Over the course of her career, Dean Rimer has compiled a litany of national achievements. A notable cancer researcher in her own right, she chaired the National Cancer Institute’s Advisory Board, was elected to the Institute of Medicine, received the American Cancer Society’s Medal of Honor and was appointed to the President’s Cancer Panel, which she chaired from 2011 to 2019. She was vice chair of the Task Force on Community Preventive Services for the U.S. Centers for Disease Control and Prevention, she co-authored hundreds of scientific papers, and she earned more awards than can be named here — but none of this defines her.

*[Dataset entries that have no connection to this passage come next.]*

(** ** Properties *)
Definition csv_cols : list bytes :=
  map str ["src_addr"; "src_port"; "dst_addr"; "dst_port"; "protocol"; "ip_version"; "packets"; "bytes";
           "first_ts"; "last_ts"; "duration_s"; "tcp_flags"]%string.
Definition tunnel_csv_cols : list bytes :=
  map str ["teid"; "src_addr"; "dst_addr"; "ip_version"; "packets"; "bytes"; "first_ts"; "last_ts";
           "duration_s"]%string.

(** The text of a CSV: a line of column names and a line for each flow. *)
Definition csv_text (cols : list bytes) (fields : flow -> list bytes) (fs : list flow) : bytes :=
  concat (map csv_line (cols :: map fields fs)).

(** What a CSV report does, for any kind of row. *)
Definition report_reads_back {A} (cols : list bytes) (fields : flow -> list bytes) (read : list bytes -> option A)
    (view : flow -> A) (out : ostream) (t : flow_table) (alloc : bool) (rc : Z) (out' : ostream)
    (fs : list flow) : Prop :=
  ranked t fs /\ (rc = 0 \/ rc = -1) /\
  (rc = -1 <-> (ft_count t > 0 /\ alloc = false) \/ o_error out' = true) /\
  (ft_count t > 0 -> alloc = false -> out' = out) /\
  o_flush out' = o_flush out /\
  (o_error out = false -> takes_all out -> alloc = true -> rc = 0) /\
  (rc = 0 -> let text := csv_text cols fields fs in
     o_text out' = o_text out ++ text /\
     csv_rows_of text = cols :: map fields fs ++ [[[]]] /\
     read_csv (csv_line cols) read text = Some (map view fs)).

Lemma write_rows_reads_back `{QSort} {A} cols (row : flow -> option bytes) fields (read : list bytes -> option A)
    view out t alloc os :
  table_ok t -> table_fits t -> cols <> [] -> Forall (Forall plain) cols ->
  (forall f, flow_fits f -> row f = Some (csv_line (fields f))) ->
  (forall f, flow_fits f -> read (fields f) = Some (view f)) ->
  (forall f, fields f <> [] /\ Forall (Forall plain) (fields f)) ->
  exists rc out' fs, write_rows (csv_line cols) row out t alloc os = Some (rc, out', os) /\
    report_reads_back cols fields read view out t alloc rc out' fs.
Proof.
  intros Ht Hfit Hne Hp Hrow Hread Hf.
  destruct (write_rows_ok (csv_line cols) row fields out t alloc os Ht Hfit Hrow)
    as (rc & out' & fs & E & Hr & Hcase).
  exists rc, out', fs. split; [done|]. split; [done|].
  destruct Hcase as [(Hc & Ha & -> & ->)|(Hc & -> & Hw)].
  { split; [by right|]. split; [split; [by left|done]|]. split; [done|]. split; [done|]. split; [congruence|done]. }
  split; [destruct (o_error out'); auto|]. split.
  { destruct (o_error out'); split; try done; [by right|]. intros [?|?]; done. }
  split; [intros H1 H2; by destruct Hc|]. split; [apply Hw|]. split.
  { intros He Hnf _. destruct (wr_all _ _ _ Hw Hnf) as (_ & -> & _). by rewrite He. }
  destruct (o_error out') eqn:Eo; [done|]. intros _. destruct (wr_ok _ _ _ Hw Eo) as [_ Hd].
  split; [exact Hd|]. split.
  - apply csv_rows_of_lines. constructor; [done|]. apply Forall_map, Forall_forall. intros f _. apply Hf.
  - eapply read_csv_lines; try done. intros f Hin. apply Hread, (Hfit (fl_key f)). by apply Hr.
Qed.

Lemma report_csv_spec `{QSort} junk out t alloc os :
  (forall n, 0 <= n -> length (junk n) = Z.to_nat n) -> table_ok t -> table_fits t ->
  exists rc out' fs, report_csv junk out t alloc os = Some (rc, out', os) /\
    report_reads_back csv_cols csv_fields read_row view_of out t alloc rc out' fs.
Proof.
  intros Hj Ht Hf. unfold report_csv. change csv_header with (csv_line csv_cols).
  apply write_rows_reads_back; try done.
  - repeat (constructor; [plain_lit|]). constructor.
  - intros f. by apply csv_row_ok.
  - apply read_row_ok.
  - intros f. split; [done|apply csv_fields_plain].
Qed.

(** C13. The flow CSV reads back to the flow table. [report_csv] fails (-1) exactly
    when its array cannot be allocated, and then writes nothing, or when the
    stream has an error; when it succeeds, what it appended to the stream is a
    CSV text whose header names the columns and whose rows, read field by field,
    are the flows of the table, each exactly once and in ranking order: the
    sender and receiver of the first packet with their ports, the protocol, the
    counters, the timestamps to the nanosecond and the TCP flags.  Its array is freed
    on every path. *)
Theorem report_csv_reads_back `{QSort} junk out t alloc os :
  (forall n, 0 <= n -> length (junk n) = Z.to_nat n) -> table_ok t -> table_fits t ->
  exists rc out' fs, report_csv junk out t alloc os = Some (rc, out', os) /\
    report_reads_back csv_cols csv_fields read_row view_of out t alloc rc out' fs.
Proof. apply report_csv_spec. Qed.

Lemma report_tunnels_csv_spec `{QSort} junk out t alloc os :
  (forall n, 0 <= n -> length (junk n) = Z.to_nat n) -> table_ok t -> table_fits t ->
  exists rc out' fs, report_tunnels_csv junk out t alloc os = Some (rc, out', os) /\
    report_reads_back tunnel_csv_cols tunnel_csv_fields read_tunnel_row tunnel_view_of out t alloc rc out' fs.
Proof.
  intros Hj Ht Hf. unfold report_tunnels_csv. change tunnel_csv_header with (csv_line tunnel_csv_cols).
  apply write_rows_reads_back; try done.
  - repeat (constructor; [plain_lit|]). constructor.
  - intros f. by apply tunnel_csv_row_ok.
  - apply read_tunnel_row_ok.
  - intros f. split; [done|apply tunnel_csv_fields_plain].
Qed.

(** C28. The tunnel CSV reads back to the tunnel table, in the same sense: TEID,
    outer source and destination, counters and timestamps of every tunnel. *)
Theorem report_tunnels_csv_reads_back `{QSort} junk out t alloc os :
  (forall n, 0 <= n -> length (junk n) = Z.to_nat n) -> table_ok t -> table_fits t ->
  exists rc out' fs, report_tunnels_csv junk out t alloc os = Some (rc, out', os) /\
    report_reads_back tunnel_csv_cols tunnel_csv_fields read_tunnel_row tunnel_view_of out t alloc rc out' fs.
Proof. apply report_tunnels_csv_spec. Qed.
(* ===== verification/Tables.v ===== *)
(** The top-N tables, the summary and the GTP-U section: what they print, and that
    printing them has no undefined behaviour. *)
From Stdlib Require Import String SpecFloat.
From S2P Require Export Csv StatsProps.
From stdpp Require Export list sets.
#[global] Open Scope Z_scope.

(** ** Tables *)

(** A column as wide as its widest entry. *)
Definition width_of (w0 : Z) (texts : list bytes) : Z :=
  foldl (fun w s => Z.max w (Z.of_nat (length s))) w0 texts.

Lemma width_of_ge w0 texts : w0 <= width_of w0 texts /\ Forall (fun s => Z.of_nat (length s) <= width_of w0 texts) texts.
Proof.
  unfold width_of. revert w0. induction texts as [|s texts IH]; intros w0; cbn; [split; [lia|constructor]|].
  destruct (IH (Z.max w0 (Z.of_nat (length s)))) as [H1 H2]. split; [lia|]. constructor; [lia|done].
Qed.

Section Table.
Context (endpoints : flow -> bytes -> bytes -> option (bytes * bytes)) (size : Z).
Context (src_text dst_text : flow -> bytes) (top : list flow).
Context (Hend : forall f src dst, f ∈ top -> Z.of_nat (length src) = size -> Z.of_nat (length dst) = size ->
  exists src' dst', endpoints f src dst = Some (src', dst') /\
    c_str src' = Some (src_text f) /\ c_str dst' = Some (dst_text f) /\
    length src' = length src /\ length dst' = length dst).

Lemma widen_max w l : widen w l = Z.max w l.
Proof. unfold widen. destruct (Z.gtb_spec l w); lia. Qed.

Lemma column_widths_ok fs src dst sw dw :
  fs ⊆ top -> Z.of_nat (length src) = size -> Z.of_nat (length dst) = size ->
  exists src' dst', column_widths endpoints fs src dst sw dw =
      Some (src', dst', width_of sw (map src_text fs), width_of dw (map dst_text fs)) /\
    Z.of_nat (length src') = size /\ Z.of_nat (length dst') = size.
Proof.
  revert src dst sw dw. induction fs as [|f fs IH]; intros src dst sw dw Hsub Hs Hd; cbn [column_widths].
  { exists src, dst. done. }
  destruct (Hend f src dst) as (s' & d' & -> & Es & Ed & Hls & Hld); [set_solver|done|done|].
  cbn [mbind option_bind]. unfold strlen. rewrite Es. cbn [mbind option_bind]. rewrite Ed.
  cbn [mbind option_bind map width_of foldl]. rewrite !widen_max.
  destruct (IH s' d' (Z.max sw (Z.of_nat (length (src_text f)))) (Z.max dw (Z.of_nat (length (dst_text f)))))
    as (s2 & d2 & E & Hs2 & Hd2); [set_solver|congruence|congruence|].
  exists s2, d2. split; [exact E|done].
Qed.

At the Gillings School, Dean Rimer paired her innovative vision with a singular work ethic. She spearheaded the development of the Water Institute at UNC, created the School’s Practice Advisory Committee to engage community leaders across N.C., and fostered strong partnerships across the University and the state, positioning Gillings researchers to lead large-scale projects of critical importance in areas such as water quality, children’s environmental health, and COVID viral sequencing and surveillance.

She also marshalled Gillings leaders in revamping the Master of Public Health (MPH) degree, launched the online MPH@UNC program, and developed a multi-partner public health program with UNC-Asheville and the Mountain Area Health Education Center. These accomplishments have altered the course of public health for the better — but, again, they do not define her.

Dean Rimer has championed inclusive excellence within the Gillings School — through an ambitious Inclusive Excellence Action Plan — and more broadly, as part of the N.C. Governor’s Commission on Inclusion. From candid town hall meetings with students to thoughtful blog posts about events like Nikole Hannah-Jones’ tenure application, she has offered an example of leadership not through buzzwords, but through action informed by collaboration. The School’s 2021 fall cohort was its most diverse yet, welcoming a record number of students from historically excluded groups. And still, this is not what defines our outgoing dean.

In the case of Dean Rimer — Barbara, to all who meet her — what most people think of first is her powerful fusion of insight, humility and generosity of spirit.

There are few staff and faculty at the Gillings School who have not received a hand-written note or email from Barbara congratulating them on a promotion, mourning the loss of a loved one or celebrating the birth of a child. Similarly, few in the Gillings community have not witnessed Barbara’s sincere redirection of any accolades given her to the people around her, whom she consistently credits for the School’s continued preeminence.

In one of her blog posts, Dean Rimer quoted Dr. Jane Goodall: “I think empathy is really important, and I think only when our clever brain and our human heart work together in harmony can we achieve our full potential.”

For 17 years, Dean Barbara K. Rimer has offered a shining example of that philosophy in action. That example is her greatest legacy.